== To do ==
Scan the data for "assert" and copy the lines it appears in.

== Listed entries ==

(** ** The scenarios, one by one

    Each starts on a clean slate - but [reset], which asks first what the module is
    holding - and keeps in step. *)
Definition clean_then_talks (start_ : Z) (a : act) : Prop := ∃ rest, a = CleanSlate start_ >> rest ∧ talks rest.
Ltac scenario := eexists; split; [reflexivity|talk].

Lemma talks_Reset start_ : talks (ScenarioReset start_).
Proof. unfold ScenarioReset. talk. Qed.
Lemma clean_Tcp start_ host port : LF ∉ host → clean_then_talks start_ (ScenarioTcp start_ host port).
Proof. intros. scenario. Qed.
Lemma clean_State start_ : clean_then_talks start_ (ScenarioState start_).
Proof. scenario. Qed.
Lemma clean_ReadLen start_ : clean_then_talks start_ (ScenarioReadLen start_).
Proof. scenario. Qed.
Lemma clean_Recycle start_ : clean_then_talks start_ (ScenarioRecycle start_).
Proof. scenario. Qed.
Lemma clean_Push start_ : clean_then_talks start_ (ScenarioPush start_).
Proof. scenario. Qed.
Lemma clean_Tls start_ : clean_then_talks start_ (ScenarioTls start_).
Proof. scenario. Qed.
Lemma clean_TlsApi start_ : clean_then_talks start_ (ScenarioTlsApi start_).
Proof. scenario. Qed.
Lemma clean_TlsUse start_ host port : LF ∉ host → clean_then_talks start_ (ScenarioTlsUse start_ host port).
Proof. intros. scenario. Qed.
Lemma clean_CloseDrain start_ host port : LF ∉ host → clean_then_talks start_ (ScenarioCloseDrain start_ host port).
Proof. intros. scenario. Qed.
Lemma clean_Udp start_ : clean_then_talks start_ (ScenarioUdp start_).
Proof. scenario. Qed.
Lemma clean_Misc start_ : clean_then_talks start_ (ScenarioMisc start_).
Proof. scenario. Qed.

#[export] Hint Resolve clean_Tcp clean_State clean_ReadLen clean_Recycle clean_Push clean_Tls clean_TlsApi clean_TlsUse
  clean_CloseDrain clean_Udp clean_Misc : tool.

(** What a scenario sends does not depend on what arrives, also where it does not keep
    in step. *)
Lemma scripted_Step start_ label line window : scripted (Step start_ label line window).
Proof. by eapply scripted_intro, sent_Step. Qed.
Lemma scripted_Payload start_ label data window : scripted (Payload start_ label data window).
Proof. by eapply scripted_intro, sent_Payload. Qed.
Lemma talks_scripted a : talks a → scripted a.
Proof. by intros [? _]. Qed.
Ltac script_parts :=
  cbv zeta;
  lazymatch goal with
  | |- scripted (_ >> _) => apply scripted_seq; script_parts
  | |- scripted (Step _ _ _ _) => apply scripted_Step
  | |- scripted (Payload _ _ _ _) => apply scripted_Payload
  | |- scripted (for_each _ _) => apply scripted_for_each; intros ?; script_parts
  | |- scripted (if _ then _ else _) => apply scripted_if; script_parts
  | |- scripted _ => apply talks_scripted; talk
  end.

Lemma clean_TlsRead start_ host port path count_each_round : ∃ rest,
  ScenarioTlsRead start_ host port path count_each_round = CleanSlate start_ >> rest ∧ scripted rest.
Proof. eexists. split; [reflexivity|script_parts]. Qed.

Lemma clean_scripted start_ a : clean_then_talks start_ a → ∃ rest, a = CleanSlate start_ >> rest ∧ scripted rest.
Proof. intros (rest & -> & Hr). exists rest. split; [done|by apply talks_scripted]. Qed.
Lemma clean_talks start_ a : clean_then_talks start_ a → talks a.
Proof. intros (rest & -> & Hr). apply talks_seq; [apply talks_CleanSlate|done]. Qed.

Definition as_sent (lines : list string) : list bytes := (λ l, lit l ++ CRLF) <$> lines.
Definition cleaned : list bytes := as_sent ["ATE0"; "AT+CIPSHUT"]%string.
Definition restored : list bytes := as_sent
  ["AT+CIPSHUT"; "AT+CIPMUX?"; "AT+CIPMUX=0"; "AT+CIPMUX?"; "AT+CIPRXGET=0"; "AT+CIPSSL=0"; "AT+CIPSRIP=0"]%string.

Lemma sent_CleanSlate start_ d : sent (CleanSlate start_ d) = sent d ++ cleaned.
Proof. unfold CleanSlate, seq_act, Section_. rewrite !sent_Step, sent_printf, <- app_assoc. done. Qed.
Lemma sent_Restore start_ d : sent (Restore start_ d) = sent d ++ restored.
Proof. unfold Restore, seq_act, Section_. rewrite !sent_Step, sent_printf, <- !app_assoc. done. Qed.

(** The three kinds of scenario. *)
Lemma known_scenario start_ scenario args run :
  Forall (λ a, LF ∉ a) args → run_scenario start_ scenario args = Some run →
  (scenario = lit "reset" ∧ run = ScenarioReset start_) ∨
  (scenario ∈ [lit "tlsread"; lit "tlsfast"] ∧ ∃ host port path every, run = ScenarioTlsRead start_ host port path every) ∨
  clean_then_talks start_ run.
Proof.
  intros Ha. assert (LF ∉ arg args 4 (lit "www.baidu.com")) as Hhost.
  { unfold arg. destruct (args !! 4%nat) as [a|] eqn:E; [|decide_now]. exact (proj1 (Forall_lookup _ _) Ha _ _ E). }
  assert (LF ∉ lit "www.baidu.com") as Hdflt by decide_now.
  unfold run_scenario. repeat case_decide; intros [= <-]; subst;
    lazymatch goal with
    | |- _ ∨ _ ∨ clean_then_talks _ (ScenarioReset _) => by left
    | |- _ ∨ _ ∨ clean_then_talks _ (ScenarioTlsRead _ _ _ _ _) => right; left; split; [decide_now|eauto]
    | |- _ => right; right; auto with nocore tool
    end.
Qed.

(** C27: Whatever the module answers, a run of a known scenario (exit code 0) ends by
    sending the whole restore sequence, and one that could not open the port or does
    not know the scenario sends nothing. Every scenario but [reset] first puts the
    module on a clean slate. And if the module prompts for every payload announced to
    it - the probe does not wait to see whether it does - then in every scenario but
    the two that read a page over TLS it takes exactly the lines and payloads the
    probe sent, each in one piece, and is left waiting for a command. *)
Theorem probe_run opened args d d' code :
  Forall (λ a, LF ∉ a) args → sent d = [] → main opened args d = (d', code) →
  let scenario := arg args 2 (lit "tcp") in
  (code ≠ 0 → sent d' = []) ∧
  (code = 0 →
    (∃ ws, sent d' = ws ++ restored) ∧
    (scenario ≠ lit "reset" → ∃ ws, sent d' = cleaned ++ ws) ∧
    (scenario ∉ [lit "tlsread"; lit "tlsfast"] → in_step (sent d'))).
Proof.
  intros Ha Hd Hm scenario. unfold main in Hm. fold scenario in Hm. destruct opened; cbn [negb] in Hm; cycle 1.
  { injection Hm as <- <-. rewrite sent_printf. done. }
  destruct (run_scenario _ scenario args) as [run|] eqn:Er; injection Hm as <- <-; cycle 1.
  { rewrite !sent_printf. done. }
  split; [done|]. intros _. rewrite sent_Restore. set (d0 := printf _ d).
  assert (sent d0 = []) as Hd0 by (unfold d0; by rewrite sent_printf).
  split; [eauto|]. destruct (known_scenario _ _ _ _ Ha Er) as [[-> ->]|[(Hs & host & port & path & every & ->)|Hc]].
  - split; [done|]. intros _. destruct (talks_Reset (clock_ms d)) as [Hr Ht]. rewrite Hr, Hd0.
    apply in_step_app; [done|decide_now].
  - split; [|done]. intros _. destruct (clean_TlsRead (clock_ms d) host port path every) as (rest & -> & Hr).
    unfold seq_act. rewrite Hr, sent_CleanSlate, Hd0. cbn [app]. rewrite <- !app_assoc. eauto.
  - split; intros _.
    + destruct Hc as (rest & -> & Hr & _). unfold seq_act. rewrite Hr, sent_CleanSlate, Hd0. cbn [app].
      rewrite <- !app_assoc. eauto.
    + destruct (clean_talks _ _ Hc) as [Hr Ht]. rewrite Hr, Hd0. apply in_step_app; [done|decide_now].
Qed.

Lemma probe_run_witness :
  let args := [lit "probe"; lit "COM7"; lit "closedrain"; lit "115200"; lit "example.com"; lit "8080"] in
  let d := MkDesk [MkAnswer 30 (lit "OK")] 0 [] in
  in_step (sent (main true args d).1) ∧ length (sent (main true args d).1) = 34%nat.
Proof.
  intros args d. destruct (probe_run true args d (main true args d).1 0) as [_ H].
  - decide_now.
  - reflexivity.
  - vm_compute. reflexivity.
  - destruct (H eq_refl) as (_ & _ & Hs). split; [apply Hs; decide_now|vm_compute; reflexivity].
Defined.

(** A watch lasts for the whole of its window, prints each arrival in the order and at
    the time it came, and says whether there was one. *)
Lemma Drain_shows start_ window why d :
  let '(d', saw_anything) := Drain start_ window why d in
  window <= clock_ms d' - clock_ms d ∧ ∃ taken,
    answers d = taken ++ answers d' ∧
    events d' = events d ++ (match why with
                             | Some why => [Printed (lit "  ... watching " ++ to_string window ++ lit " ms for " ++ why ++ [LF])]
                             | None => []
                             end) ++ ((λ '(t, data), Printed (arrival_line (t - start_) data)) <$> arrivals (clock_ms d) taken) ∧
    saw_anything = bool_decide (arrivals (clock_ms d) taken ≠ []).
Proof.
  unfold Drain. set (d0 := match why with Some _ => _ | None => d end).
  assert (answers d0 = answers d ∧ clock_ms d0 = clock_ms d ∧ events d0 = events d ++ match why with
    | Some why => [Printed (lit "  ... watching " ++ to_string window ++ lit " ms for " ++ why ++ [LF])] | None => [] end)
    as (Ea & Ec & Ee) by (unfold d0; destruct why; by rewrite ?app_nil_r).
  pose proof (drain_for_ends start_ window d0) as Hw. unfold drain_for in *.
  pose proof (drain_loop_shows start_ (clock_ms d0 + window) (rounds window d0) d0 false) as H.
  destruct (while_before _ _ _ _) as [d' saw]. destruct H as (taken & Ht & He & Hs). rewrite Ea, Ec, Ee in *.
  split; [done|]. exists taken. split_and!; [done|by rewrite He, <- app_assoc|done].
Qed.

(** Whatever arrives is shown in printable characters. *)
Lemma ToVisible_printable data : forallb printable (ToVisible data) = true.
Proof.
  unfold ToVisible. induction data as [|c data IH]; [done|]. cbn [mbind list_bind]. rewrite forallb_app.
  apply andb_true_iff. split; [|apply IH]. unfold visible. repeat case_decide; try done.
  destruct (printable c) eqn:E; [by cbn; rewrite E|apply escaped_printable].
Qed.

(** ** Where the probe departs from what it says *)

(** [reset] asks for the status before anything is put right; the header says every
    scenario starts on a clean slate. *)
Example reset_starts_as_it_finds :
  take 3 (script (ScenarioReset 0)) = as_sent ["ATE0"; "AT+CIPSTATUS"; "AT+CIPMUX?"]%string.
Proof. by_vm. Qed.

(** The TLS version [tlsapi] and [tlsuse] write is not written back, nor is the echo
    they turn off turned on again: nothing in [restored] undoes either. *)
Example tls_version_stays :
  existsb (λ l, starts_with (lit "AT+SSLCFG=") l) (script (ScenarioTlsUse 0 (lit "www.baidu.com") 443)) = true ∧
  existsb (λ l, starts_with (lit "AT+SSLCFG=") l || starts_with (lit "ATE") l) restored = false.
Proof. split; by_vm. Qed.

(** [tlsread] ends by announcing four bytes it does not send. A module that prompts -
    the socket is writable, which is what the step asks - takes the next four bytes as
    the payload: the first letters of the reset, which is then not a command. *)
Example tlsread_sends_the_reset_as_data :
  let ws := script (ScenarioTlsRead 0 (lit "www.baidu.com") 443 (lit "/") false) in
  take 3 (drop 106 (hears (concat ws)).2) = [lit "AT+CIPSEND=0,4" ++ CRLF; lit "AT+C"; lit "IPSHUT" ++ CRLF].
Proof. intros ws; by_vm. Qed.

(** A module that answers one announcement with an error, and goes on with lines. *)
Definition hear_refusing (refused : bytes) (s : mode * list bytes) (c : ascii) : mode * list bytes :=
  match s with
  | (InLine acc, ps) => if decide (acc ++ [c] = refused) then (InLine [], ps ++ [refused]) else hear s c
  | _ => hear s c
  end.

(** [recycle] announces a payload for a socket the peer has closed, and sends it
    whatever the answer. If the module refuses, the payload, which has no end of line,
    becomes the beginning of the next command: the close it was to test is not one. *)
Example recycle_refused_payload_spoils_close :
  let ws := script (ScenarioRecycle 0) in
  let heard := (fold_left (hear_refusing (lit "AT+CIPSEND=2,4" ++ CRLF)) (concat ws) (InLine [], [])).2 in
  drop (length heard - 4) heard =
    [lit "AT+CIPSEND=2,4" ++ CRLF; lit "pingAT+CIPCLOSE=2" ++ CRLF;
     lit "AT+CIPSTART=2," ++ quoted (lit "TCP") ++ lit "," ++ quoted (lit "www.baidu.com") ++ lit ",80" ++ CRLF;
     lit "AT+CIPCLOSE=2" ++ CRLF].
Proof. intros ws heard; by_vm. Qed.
==
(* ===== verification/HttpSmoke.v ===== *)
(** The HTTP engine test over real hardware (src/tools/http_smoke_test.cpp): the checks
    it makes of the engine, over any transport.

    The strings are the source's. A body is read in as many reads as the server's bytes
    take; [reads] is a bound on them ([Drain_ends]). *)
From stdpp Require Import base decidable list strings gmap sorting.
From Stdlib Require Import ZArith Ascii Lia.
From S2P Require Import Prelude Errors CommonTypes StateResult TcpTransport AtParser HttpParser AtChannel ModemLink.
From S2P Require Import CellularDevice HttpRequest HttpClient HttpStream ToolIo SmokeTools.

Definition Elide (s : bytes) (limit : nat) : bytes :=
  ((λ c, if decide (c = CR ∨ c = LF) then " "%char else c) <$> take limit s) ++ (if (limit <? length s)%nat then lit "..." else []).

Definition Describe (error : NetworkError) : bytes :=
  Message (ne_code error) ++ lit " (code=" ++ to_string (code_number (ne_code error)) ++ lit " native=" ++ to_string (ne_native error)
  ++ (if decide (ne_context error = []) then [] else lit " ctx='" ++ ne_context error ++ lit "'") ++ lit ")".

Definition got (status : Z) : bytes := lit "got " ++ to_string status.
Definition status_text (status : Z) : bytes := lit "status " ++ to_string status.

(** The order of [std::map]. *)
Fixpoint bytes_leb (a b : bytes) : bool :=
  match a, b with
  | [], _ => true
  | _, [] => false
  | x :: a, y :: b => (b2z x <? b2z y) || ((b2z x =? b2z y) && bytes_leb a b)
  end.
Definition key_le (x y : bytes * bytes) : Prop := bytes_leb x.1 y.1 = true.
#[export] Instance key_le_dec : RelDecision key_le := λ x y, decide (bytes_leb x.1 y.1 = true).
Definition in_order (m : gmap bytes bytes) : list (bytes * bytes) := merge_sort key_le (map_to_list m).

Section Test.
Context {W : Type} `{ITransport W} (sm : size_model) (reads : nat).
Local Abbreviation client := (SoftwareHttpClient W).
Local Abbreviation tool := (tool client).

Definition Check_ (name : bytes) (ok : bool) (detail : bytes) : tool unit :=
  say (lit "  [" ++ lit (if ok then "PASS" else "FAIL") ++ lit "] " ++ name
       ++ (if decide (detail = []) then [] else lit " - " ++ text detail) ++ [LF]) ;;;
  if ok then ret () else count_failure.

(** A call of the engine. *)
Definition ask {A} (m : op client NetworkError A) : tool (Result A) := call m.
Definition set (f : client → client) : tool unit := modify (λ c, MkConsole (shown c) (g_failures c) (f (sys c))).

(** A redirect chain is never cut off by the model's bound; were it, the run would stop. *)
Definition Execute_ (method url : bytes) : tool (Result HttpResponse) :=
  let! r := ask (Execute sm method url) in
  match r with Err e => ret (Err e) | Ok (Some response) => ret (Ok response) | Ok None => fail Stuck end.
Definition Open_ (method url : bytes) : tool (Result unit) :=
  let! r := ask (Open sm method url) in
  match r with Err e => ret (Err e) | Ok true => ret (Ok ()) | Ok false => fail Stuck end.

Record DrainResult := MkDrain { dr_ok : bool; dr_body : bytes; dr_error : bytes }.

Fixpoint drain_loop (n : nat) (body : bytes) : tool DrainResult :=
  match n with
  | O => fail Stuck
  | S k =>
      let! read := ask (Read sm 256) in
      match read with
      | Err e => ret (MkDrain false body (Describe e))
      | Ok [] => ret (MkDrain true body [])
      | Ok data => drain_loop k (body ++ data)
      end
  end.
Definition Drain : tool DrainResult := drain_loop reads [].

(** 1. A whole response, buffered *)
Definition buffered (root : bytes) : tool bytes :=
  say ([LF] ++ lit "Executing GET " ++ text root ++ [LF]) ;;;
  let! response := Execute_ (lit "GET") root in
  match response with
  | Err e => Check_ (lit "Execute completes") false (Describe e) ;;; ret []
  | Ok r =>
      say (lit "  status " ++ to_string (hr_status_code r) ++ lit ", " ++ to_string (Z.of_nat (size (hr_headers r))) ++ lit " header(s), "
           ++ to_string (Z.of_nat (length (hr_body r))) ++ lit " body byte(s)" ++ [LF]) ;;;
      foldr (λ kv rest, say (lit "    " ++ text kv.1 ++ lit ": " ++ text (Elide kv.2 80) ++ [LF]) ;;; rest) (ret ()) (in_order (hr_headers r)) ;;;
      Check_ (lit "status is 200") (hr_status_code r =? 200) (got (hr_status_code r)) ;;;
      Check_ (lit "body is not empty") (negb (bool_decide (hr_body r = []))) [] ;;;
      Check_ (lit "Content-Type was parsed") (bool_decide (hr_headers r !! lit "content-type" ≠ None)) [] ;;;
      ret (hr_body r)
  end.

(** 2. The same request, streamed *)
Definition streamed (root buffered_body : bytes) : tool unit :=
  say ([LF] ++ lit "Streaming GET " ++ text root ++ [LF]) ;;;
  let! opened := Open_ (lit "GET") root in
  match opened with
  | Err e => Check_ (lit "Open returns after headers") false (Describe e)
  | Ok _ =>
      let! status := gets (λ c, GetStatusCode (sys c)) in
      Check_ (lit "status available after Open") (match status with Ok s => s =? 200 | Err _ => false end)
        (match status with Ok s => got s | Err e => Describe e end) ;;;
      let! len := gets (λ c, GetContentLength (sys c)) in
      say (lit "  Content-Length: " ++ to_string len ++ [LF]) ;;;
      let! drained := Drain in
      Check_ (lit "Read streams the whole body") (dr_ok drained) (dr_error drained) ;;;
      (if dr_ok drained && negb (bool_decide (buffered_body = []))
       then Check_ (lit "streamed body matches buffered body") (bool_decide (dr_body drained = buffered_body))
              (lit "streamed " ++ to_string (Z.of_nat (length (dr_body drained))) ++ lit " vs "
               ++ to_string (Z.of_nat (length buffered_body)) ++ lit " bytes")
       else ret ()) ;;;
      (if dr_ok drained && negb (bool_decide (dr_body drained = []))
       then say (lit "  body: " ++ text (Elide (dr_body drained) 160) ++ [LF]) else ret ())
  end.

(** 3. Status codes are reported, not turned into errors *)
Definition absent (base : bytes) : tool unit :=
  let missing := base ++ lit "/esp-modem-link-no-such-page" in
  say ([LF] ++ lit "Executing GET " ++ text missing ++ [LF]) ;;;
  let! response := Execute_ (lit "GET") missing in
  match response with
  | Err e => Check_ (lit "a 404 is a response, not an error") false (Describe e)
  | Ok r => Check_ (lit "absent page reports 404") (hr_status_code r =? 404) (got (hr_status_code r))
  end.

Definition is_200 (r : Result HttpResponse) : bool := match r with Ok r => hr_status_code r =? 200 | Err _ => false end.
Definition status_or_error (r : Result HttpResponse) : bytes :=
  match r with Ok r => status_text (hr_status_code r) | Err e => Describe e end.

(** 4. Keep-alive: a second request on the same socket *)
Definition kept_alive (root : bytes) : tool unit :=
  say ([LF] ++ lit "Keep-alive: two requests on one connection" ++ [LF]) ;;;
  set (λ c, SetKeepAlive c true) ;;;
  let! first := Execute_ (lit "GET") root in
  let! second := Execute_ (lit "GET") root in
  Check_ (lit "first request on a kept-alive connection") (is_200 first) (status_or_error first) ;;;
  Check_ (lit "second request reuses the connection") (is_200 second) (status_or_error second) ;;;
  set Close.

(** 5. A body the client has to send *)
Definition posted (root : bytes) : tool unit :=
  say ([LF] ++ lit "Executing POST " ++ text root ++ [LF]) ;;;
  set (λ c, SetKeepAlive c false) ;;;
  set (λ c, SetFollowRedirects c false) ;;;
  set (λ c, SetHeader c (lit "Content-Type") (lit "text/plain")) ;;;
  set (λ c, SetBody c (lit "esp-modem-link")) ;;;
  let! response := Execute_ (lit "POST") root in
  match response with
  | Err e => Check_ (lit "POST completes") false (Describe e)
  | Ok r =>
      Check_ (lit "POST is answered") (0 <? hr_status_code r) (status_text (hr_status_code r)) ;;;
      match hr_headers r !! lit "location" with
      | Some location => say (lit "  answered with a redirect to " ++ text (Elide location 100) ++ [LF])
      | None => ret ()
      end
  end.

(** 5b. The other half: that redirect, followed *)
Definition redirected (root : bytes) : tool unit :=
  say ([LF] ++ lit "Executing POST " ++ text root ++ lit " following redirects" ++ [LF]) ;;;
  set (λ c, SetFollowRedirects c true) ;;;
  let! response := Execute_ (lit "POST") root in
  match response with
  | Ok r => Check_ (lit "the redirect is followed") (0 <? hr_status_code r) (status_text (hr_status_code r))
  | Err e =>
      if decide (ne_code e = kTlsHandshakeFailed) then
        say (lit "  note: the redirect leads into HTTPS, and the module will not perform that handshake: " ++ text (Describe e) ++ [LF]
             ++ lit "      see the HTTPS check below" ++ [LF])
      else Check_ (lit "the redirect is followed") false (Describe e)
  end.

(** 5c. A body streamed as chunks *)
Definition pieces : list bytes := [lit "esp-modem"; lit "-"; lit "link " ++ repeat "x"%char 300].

== The answer ==
  intros Ha. assert (LF ∉ arg args 4 (lit "www.baidu.com")) as Hhost.
  assert (LF ∉ lit "www.baidu.com") as Hdflt by decide_now.
  assert (sent d0 = []) as Hd0 by (unfold d0; by rewrite sent_printf).
  assert (answers d0 = answers d ∧ clock_ms d0 = clock_ms d ∧ events d0 = events d ++ match why with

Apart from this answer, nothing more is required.